EXERCISE OBJECTIVE → Your job is to set down the stretch of entries that opens with the line containing "(queue : list" and closes with the line containing "let '(i2, j2, k2) := y in". Keep both end lines, copy each exactly, and add nothing.

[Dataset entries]
(** The inner loop of [find_longest_match], over the indices [js] of
    [a[i]] in [b]. *)
Fixpoint flm_inner (i blo bhi : Z) (j2len : list (Z * Z)) (js : list Z)
    (newj2len : list (Z * Z)) (bst : best) : list (Z * Z) * best :=
  match js with
  | [] => (newj2len, bst)
  | j :: js' =>
      if j <? blo then flm_inner i blo bhi j2len js' newj2len bst
      else if bhi <=? j then (newj2len, bst)
      else
        let k := j2len_get j2len (j - 1) + 1 in
        let newj2len := (j, k) :: newj2len in
        let bst := if bestsize bst <? k then mkBest (i - k + 1) (j - k + 1) k else bst in
        flm_inner i blo bhi j2len js' newj2len bst
  end.

(** The outer loop, for [count] values of [i] from [i] on. *)
Fixpoint flm_outer (a b : list string) (blo bhi : Z) (i : Z) (count : nat)
    (j2len : list (Z * Z)) (bst : best) : best :=
  match count with
  | O => bst
  | S count' =>
      let '(newj2len, bst) :=
        flm_inner i blo bhi j2len (b2j b (nth_line a i)) [] bst in
      flm_outer a b blo bhi (i + 1) count' newj2len bst
  end.

(** The loop that extends the match to the left. *)
Fixpoint extend_left (a b : list string) (alo blo : Z) (fuel : nat) (bst : best) : best :=
  match fuel with
  | O => bst
  | S fuel' =>
      if (alo <? besti bst) && (blo <? bestj bst)
         && String.eqb (nth_line a (besti bst - 1)) (nth_line b (bestj bst - 1))
      then extend_left a b alo blo fuel'
             (mkBest (besti bst - 1) (bestj bst - 1) (bestsize bst + 1))
      else bst
  end.

(** The loop that extends the match to the right. *)
Fixpoint extend_right (a b : list string) (ahi bhi : Z) (fuel : nat) (bst : best) : best :=
  match fuel with
  | O => bst
  | S fuel' =>
      if (besti bst + bestsize bst <? ahi) && (bestj bst + bestsize bst <? bhi)
         && String.eqb (nth_line a (besti bst + bestsize bst))
                       (nth_line b (bestj bst + bestsize bst))
      then extend_right a b ahi bhi fuel'
             (mkBest (besti bst) (bestj bst) (bestsize bst + 1))
      else bst
  end.

(** [find_longest_match(alo, ahi, blo, bhi)]; the two loops over junk do
    nothing, there being no junk. *)
Definition find_longest_match (a b : list string) (alo ahi blo bhi : Z) : best :=
  let bst := flm_outer a b blo bhi alo (Z.to_nat (ahi - alo)) [] (mkBest alo blo 0) in
  let bst := extend_left a b alo blo (length a) bst in
  extend_right a b ahi bhi (length a) bst.

(** The loop of [get_matching_blocks]; the head of [queue] is its last
    element in the library. *)
Fixpoint matching_loop (a b : list string) (fuel : nat)
    (queue : list (Z * Z * Z * Z)) (matching_blocks : list (Z * Z * Z))
  : list (Z * Z * Z) :=
  match fuel with
  | O => matching_blocks
  | S fuel' =>
      match queue with
      | [] => matching_blocks
      | (alo, ahi, blo, bhi) :: queue =>
          let x := find_longest_match a b alo ahi blo bhi in
          let '(i, j, k) := (besti x, bestj x, bestsize x) in
          if k =? 0 then matching_loop a b fuel' queue matching_blocks
          else
            let matching_blocks := matching_blocks ++ [(i, j, k)] in
            let queue := if (alo <? i) && (blo <? j) then (alo, i, blo, j) :: queue else queue in
            let queue := if (i + k <? ahi) && (j + k <? bhi)
                         then (i + k, ahi, j + k, bhi) :: queue else queue in
            matching_loop a b fuel' queue matching_blocks
      end
  end.

(** The order of tuples. *)
Definition block_leb (x y : Z * Z * Z) : bool :=
  let '(i1, j1, k1) := x in
  let '(i2, j2, k2) := y in
  (i1 <? i2) || ((i1 =? i2) && ((j1 <? j2) || ((j1 =? j2) && (k1 <=? k2)))).

Fixpoint insert_block (x : Z * Z * Z) (l : list (Z * Z * Z)) : list (Z * Z * Z) :=
  match l with
  | [] => [x]
  | y :: l' => if block_leb x y then x :: l else y :: insert_block x l'
  end.

Definition sort_blocks (l : list (Z * Z * Z)) : list (Z * Z * Z) :=
  fold_right insert_block [] l.

(** The loop that merges adjacent blocks; [(i1, j1, k1)] is the block to
    compare against. *)
Fixpoint collapse (blocks : list (Z * Z * Z)) (i1 j1 k1 : Z) : list (Z * Z * Z) :=
  match blocks with
  | [] => if k1 =? 0 then [] else [(i1, j1, k1)]
  | (i2, j2, k2) :: rest =>
      if (i1 + k1 =? i2) && (j1 + k1 =? j2) then collapse rest i1 j1 (k1 + k2)
      else (if k1 =? 0 then [] else [(i1, j1, k1)]) ++ collapse rest i2 j2 k2
  end.

Definition get_matching_blocks (a b : list string) : list (Z * Z * Z) :=
  let la := Z.of_nat (length a) in
  let lb := Z.of_nat (length b) in
  let blocks := matching_loop a b (2 * length a + 1) [(0, la, 0, lb)] [] in
  collapse (sort_blocks blocks) 0 0 0 ++ [(la, lb, 0)].

Inductive tag := Replace | Delete | Insert | Equal.

Definition opcode : Type := tag * Z * Z * Z * Z.

Fixpoint opcodes_loop (blocks : list (Z * Z * Z)) (i j : Z) : list opcode :=
  match blocks with
  | [] => []
  | (ai, bj, size) :: rest =>
      (if (i <? ai) && (j <? bj) then [(Replace, i, ai, j, bj)]
       else if i <? ai then [(Delete, i, ai, j, bj)]
       else if j <? bj then [(Insert, i, ai, j, bj)]
       else [])
      ++ (if size =? 0 then [] else [(Equal, ai, ai + size, bj, bj + size)])
      ++ opcodes_loop rest (ai + size) (bj + size)
  end.

Definition get_opcodes (a b : list string) : list opcode :=
  opcodes_loop (get_matching_blocks a b) 0 0.

Definition is_equal (t : tag) : bool := match t with Equal => true | _ => false end.

(** [codes[0] = ...] *)
Definition fix_first (n : Z) (codes : list opcode) : list opcode :=
  match codes with
  | (Equal, i1, i2, j1, j2) :: rest =>
      (Equal, Z.max i1 (i2 - n), i2, Z.max j1 (j2 - n), j2) :: rest
  | _ => codes
  end.

(** [codes[-1] = ...] *)
Fixpoint fix_last (n : Z) (codes : list opcode) : list opcode :=
  match codes with
  | [] => []
  | [(Equal, i1, i2, j1, j2)] => [(Equal, i1, Z.min i2 (i1 + n), j1, Z.min j2 (j1 + n))]
  | c :: rest => c :: fix_last n rest
  end.

(** The loop of [get_grouped_opcodes] with the test after it. *)
Fixpoint group_loop (n : Z) (codes : list opcode) (group : list opcode)
  : list (list opcode) :=
  match codes with
  | [] =>
      match group with
      | [] => []
      | [(Equal, _, _, _, _)] => []
      | _ => [group]
      end
  | (t, i1, i2, j1, j2) :: rest =>
      if is_equal t && (n + n <? i2 - i1)
      then (group ++ [(t, i1, Z.min i2 (i1 + n), j1, Z.min j2 (j1 + n))])
             :: group_loop n rest [(t, Z.max i1 (i2 - n), i2, Z.max j1 (j2 - n), j2)]
      else group_loop n rest (group ++ [(t, i1, i2, j1, j2)])
  end.

Definition get_grouped_opcodes (a b : list string) (n : Z) : list (list opcode) :=
  let codes := get_opcodes a b in
  let codes := match codes with [] => [(Equal, 0, 1, 0, 1)] | _ => codes end in
  group_loop n (fix_last n (fix_first n codes)) [].

Definition format_range_unified (start stop : Z) : string :=
  let beginning := start + 1 in
  let length := stop - start in
  if length =? 1 then Str.of_Z beginning
  else Str.of_Z (if length =? 0 then beginning - 1 else beginning)
       +:+ "," +:+ Str.of_Z length.

Definition newline : string := String "010" "".

Definition opcode_lines (a b : list string) (c : opcode) : list string :=
  let '(t, i1, i2, j1, j2) := c in
  match t with
  | Equal => map (fun line => " " +:+ line) (slice a i1 i2)
  | Replace => map (fun line => "-" +:+ line) (slice a i1 i2)
               ++ map (fun line => "+" +:+ line) (slice b j1 j2)
  | Delete => map (fun line => "-" +:+ line) (slice a i1 i2)
  | Insert => map (fun line => "+" +:+ line) (slice b j1 j2)
  end.

Definition group_lines (a b : list string) (group : list opcode) : list string :=
  match group, last group with
  | (_, first1, _, first3, _) :: _, Some (_, _, last2, _, last4) =>
      ("@@ -" +:+ format_range_unified first1 last2 +:+ " +" +:+
       format_range_unified first3 last4 +:+ " @@" +:+ newline)
      :: concat (map (opcode_lines a b) group)
  | _, _ => []
  end.

(** [unified_diff(a, b, fromfile=, tofile=, n=)] with the default line
    terminator and no dates, as the list of what it yields. *)
Definition unified_diff (a b : list string) (fromfile tofile : string) (n : Z)
  : list string :=
  match get_grouped_opcodes a b n with
  | [] => []
  | groups =>
      ("--- " +:+ fromfile +:+ newline) :: ("+++ " +:+ tofile +:+ newline)
      :: concat (map (group_lines a b) groups)
  end.

End Difflib.

(** ** Fixtures for the examples *)

Module Fixture.

(** A stand-in for KLEE: it runs for one second, then leaves a file [info]
    in a fresh output directory and exits with status 1.  The text of
    [info] tells the two configurations apart. *)
Definition output_dir_of (command : string) : option string :=
  (fun field => Str.drop 13 field) <$>
    List.find (Str.startswith "--output-dir=") (Sh.argv command).

Definition info_text (command : string) : string :=
  if bool_decide ("--disable-blacklist" ∈ Sh.argv command)
  then "one" +:+ String "010" ("two" +:+ String "010" ("three" +:+ String "010" ""))
  else "one" +:+ String "010" ("2" +:+ String "010" ("three" +:+ String "010" "")).

Definition klee_writes_info (command cwd : string) (fs : gmap (list string) node)
  : process :=
  mkProcess (Some 1) 1
    (fun t =>
       if t <? 1 then fs
       else match output_dir_of command with
            | Some d =>
                match FS.makedirs (FS.split_path d) false fs with
                | Ok fs' => <[FS.split_path (OsPath.join d "info") := File (info_text command)]> fs'
                | Raise _ => fs
                end
            | None => fs
            end)
    0.

(** A child that never ends by itself and writes nothing; once killed it
    is gone three seconds later. *)
Definition klee_hangs (command cwd : string) (fs : gmap (list string) node) : process :=
  mkProcess None 0 (fun _ => fs) 3.

(** A stand-in for klee-stats: one line naming the directory. *)
Definition klee_stats_stub (dir : string) (fs : gmap (list string) node) : list string :=
  ["stats of " +:+ dir +:+ String "010" ""].

Definition src_dir := "/home/columpio/coreutils/obj-llvm/src".

Definition foo : DirEntry.t := DirEntry.mk (OsPath.join src_dir "foo.bc") "foo.bc".

(** The corpus directory with one benchmark, and an old file in the sandbox. *)
Definition fs0 : gmap (list string) node :=
  list_to_map
    [ (["home"], Dir);
      (["home"; "columpio"], Dir);
      (["home"; "columpio"; "coreutils"], Dir);
      (["home"; "columpio"; "coreutils"; "obj-llvm"], Dir);
      (["home"; "columpio"; "coreutils"; "obj-llvm"; "src"], Dir);
      (["home"; "columpio"; "coreutils"; "obj-llvm"; "src"; "foo.bc"], File "BC");
      (["tmp"], Dir);
      (["tmp"; "sandbox"], Dir);
      (["tmp"; "sandbox"; "left-over"], File "old") ].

REPLY TO THE TASK →
    (queue : list (Z * Z * Z * Z)) (matching_blocks : list (Z * Z * Z))
  : list (Z * Z * Z) :=
  match fuel with
  | O => matching_blocks
  | S fuel' =>
      match queue with
      | [] => matching_blocks
      | (alo, ahi, blo, bhi) :: queue =>
          let x := find_longest_match a b alo ahi blo bhi in
          let '(i, j, k) := (besti x, bestj x, bestsize x) in
          if k =? 0 then matching_loop a b fuel' queue matching_blocks
          else
            let matching_blocks := matching_blocks ++ [(i, j, k)] in
            let queue := if (alo <? i) && (blo <? j) then (alo, i, blo, j) :: queue else queue in
            let queue := if (i + k <? ahi) && (j + k <? bhi)
                         then (i + k, ahi, j + k, bhi) :: queue else queue in
            matching_loop a b fuel' queue matching_blocks
      end
  end.

(** The order of tuples. *)
Definition block_leb (x y : Z * Z * Z) : bool :=
  let '(i1, j1, k1) := x in
  let '(i2, j2, k2) := y in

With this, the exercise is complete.